*** Begin section ***

(* ===== verification/Handlers.v ===== *)
(** * Inbound and outbound managers

    Models [app/proxyman/outbound/outbound.go] and the manager of
    [app/proxyman/inbound/inbound.go]. A handler is known by its tag and an identity; whether it
    starts or closes without an error is a parameter. Go iterates over a map in any order: an
    operation that does takes the order as an argument. Operations hold the manager's lock. *)

From stdpp Require Import sorting.
From S2P Require Import Prelude Net StrMatcher IpMatcher GeoLoader Balancing.

#[local] Open Scope Z_scope.

Record Handler := mkHandler { h_id : nat; h_Tag : str }.
#[global] Instance Handler_eq_dec : EqDecision Handler.
Proof. solve_decision. Defined.

(** Calls to the handlers. *)
Inductive Event := EStart (id : nat) | EClose (id : nat).

(** [strings.Join] with a comma. *)
Definition comma : byte := x2c.
Fixpoint Join (l : list str) : str :=
  match l with [] => [] | s :: l => match l with [] => s | _ => s ++ comma :: Join l end end.

(** [sort.Strings]. *)
Definition str_le (a b : str) : Prop := str_lt b a = false.
#[global] Instance str_le_dec a b : Decision (str_le a b).
Proof. unfold str_le. apply _. Defined.
Definition sort_Strings (l : list str) : list str := merge_sort str_le l.

Section managers.
Context (StartErr CloseErr : Handler → option GoError).

(** [for _, h := range handlers { if err := h.Start(); err != nil { return err } }]. *)
Fixpoint start_all (l : list Handler) : list Event * option GoError :=
  match l with
  | [] => ([], None)
  | h :: l => match StartErr h with
              | Some e => ([EStart (h_id h)], Some e)
              | None => let '(ev, e) := start_all l in (EStart (h_id h) :: ev, e)
              end
  end.
Definition close_all (l : list Handler) : list Event := (λ h, EClose (h_id h)) <$> l.
Definition close_errors (l : list Handler) : list GoError := omap CloseErr l.

(** ** The outbound manager *)

Record Manager := mkManager {
  defaultHandler : option Handler; taggedHandler : gmap str Handler; untaggedHandlers : list Handler;
  running : bool; tagsCache : gmap str (list str)
}.
Definition New : Manager := mkManager None ∅ [] false ∅.

(** [order] lists the tagged handlers. *)
Definition Start (m : Manager) (order : list Handler) : option GoError * list Event * Manager :=
  let m := mkManager (defaultHandler m) (taggedHandler m) (untaggedHandlers m) true (tagsCache m) in
  let '(ev, err) := start_all (order ++ untaggedHandlers m) in (err, ev, m).
(** [errors.Combine] of the errors there are. *)
Definition Close (m : Manager) (order : list Handler) : list GoError * list Event * Manager :=
  let l := order ++ untaggedHandlers m in
  (close_errors l, close_all l, mkManager (defaultHandler m) (taggedHandler m) (untaggedHandlers m) false (tagsCache m)).

Definition GetDefaultHandler (m : Manager) : option Handler := defaultHandler m.
Definition GetHandler (m : Manager) (tag : str) : option Handler := taggedHandler m !! tag.

Definition AddHandler (m : Manager) (h : Handler) : option GoError * list Event * Manager :=
  let default := match defaultHandler m with None => Some h | d => d end in
  let tag := h_Tag h in
  let added :=
    if decide (0 < len tag) then
      match taggedHandler m !! tag with
      | Some _ => None
      | None => Some (mkManager default (<[tag := h]> (taggedHandler m)) (untaggedHandlers m) (running m) ∅)
      end
    else Some (mkManager default (taggedHandler m) (untaggedHandlers m ++ [h]) (running m) ∅) in
  match added with
  | None => (Some (ErrMsg "existing tag found: "), [], mkManager default (taggedHandler m) (untaggedHandlers m) (running m) ∅)
  | Some m => if running m then (StartErr h, [EStart (h_id h)], m) else (None, [], m)
  end.

Definition ErrNoClue : GoError := ErrMsg "not enough information for making a decision".
Definition RemoveHandler (m : Manager) (tag : str) : option GoError * list Event * Manager :=
  if decide (tag = []) then (Some ErrNoClue, [], m)
  else
    (None, [],
     mkManager (match defaultHandler m with Some d => if decide (h_Tag d = tag) then None else Some d | None => None end)
       (delete tag (taggedHandler m)) (untaggedHandlers m) (running m) ∅).

Definition ListHandlers (m : Manager) (order : list Handler) : list Handler := untaggedHandlers m ++ order.

(** The tags that begin with a selector, in the order of the iteration. *)
Definition selected_by (selectors : list str) (tag : str) : bool := existsb (λ s, HasPrefix tag s) selectors.
Definition Select (m : Manager) (order : list str) (selectors : list str) : list str * Manager :=
  let key := Join selectors in
  match tagsCache m !! key with
  | Some cache => (cache, m)
  | None =>
      let tags := sort_Strings (base.filter (λ t, selected_by selectors t = true) order) in
      (tags, mkManager (defaultHandler m) (taggedHandler m) (untaggedHandlers m) (running m) (<[key := tags]> (tagsCache m)))
  end.

End managers.

(** ** The inbound manager *)

Module Inbound.
Section inbound.
Context (StartErr CloseErr : Handler → option GoError).
Record Manager := mkManager { taggedHandlers : gmap str Handler; untaggedHandlers : list Handler; running : bool }.
Definition New : Manager := mkManager ∅ [] false.

Definition AddHandler (m : Manager) (h : Handler) : option GoError * list Event * Manager :=
  let tag := h_Tag h in
  let added :=
    if decide (0 < len tag) then
      match taggedHandlers m !! tag with
      | Some _ => None
      | None => Some (mkManager (<[tag := h]> (taggedHandlers m)) (untaggedHandlers m) (running m))
      end
    else Some (mkManager (taggedHandlers m) (untaggedHandlers m ++ [h]) (running m)) in
  match added with
  | None => (Some (ErrMsg "existing tag found: "), [], m)
  | Some m => if running m then (StartErr h, [EStart (h_id h)], m) else (None, [], m)
  end.
Definition GetHandler (m : Manager) (tag : str) : go Handler :=
  match taggedHandlers m !! tag with Some h => Ok h | None => Err (ErrMsg "handler not found: ") end.
Definition RemoveHandler (m : Manager) (tag : str) : option GoError * list Event * Manager :=
  if decide (tag = []) then (Some ErrNoClue, [], m)
  else match taggedHandlers m !! tag with
       | Some h => (None, [EClose (h_id h)], mkManager (delete tag (taggedHandlers m)) (untaggedHandlers m) (running m))
       | None => (Some ErrNoClue, [], m)
       end.
Definition ListHandlers (m : Manager) (order : list Handler) : list Handler := untaggedHandlers m ++ order.
Definition Start (m : Manager) (order : list Handler) : option GoError * list Event * Manager :=
  let '(ev, err) := start_all StartErr (order ++ untaggedHandlers m) in
  (err, ev, mkManager (taggedHandlers m) (untaggedHandlers m) true).
Definition Close (m : Manager) (order : list Handler) : option GoError * list Event * Manager :=
  let l := order ++ untaggedHandlers m in
  (match close_errors CloseErr l with [] => None | _ => Some (ErrMsg "failed to close all handlers") end, close_all l,
   mkManager (taggedHandlers m) (untaggedHandlers m) false).
End inbound.
End Inbound.

(** ** Selections *)

(** Selectors that a comma cannot confuse. *)
Definition good_selectors (l : list str) : Prop := l ≠ [] ∧ Forall (λ s, comma ∉ s) l.

Lemma split_comma (a b x y : str) : comma ∉ a → comma ∉ b → a ++ comma :: x = b ++ comma :: y → a = b ∧ x = y.
Proof.
  revert b. induction a as [|c a IH]; intros [|d b] Ha Hb E; cbn in E.
  - by injection E as ->.
  - injection E as <- _. destruct Hb. left.
  - injection E as -> _. destruct Ha. left.
  - injection E as <- E. apply not_elem_of_cons in Ha as [_ Ha], Hb as [_ Hb]. destruct (IH b Ha Hb E) as [-> ->]. done.
Qed.

Lemma Join_inj l1 : ∀ l2, good_selectors l1 → good_selectors l2 → Join l1 = Join l2 → l1 = l2.
Proof.
  induction l1 as [|s l1 IH]; intros l2 [H1 F1] [H2 F2] E; [done|]. destruct l2 as [|t l2]; [done|].
  apply Forall_cons_1 in F1 as [Hs F1], F2 as [Ht F2]. cbn [Join] in E. destruct l1 as [|s' l1], l2 as [|t' l2].
  - by subst.
  - subst s. destruct Hs. apply elem_of_app. right. left.
  - subst t. destruct Ht. apply elem_of_app. right. left.
  - apply split_comma in E as [-> E]; [|done|done]. f_equal. apply IH; [done..|exact E].
Qed.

*** End section ***

▶ [Action item]:
Filter the entries above and copy only the lines that hold "found".

▶ [Result below]:
  | None => (Some (ErrMsg "existing tag found: "), [], mkManager default (taggedHandler m) (untaggedHandlers m) (running m) ∅)
  | None => (Some (ErrMsg "existing tag found: "), [], m)
  match taggedHandlers m !! tag with Some h => Ok h | None => Err (ErrMsg "handler not found: ") end.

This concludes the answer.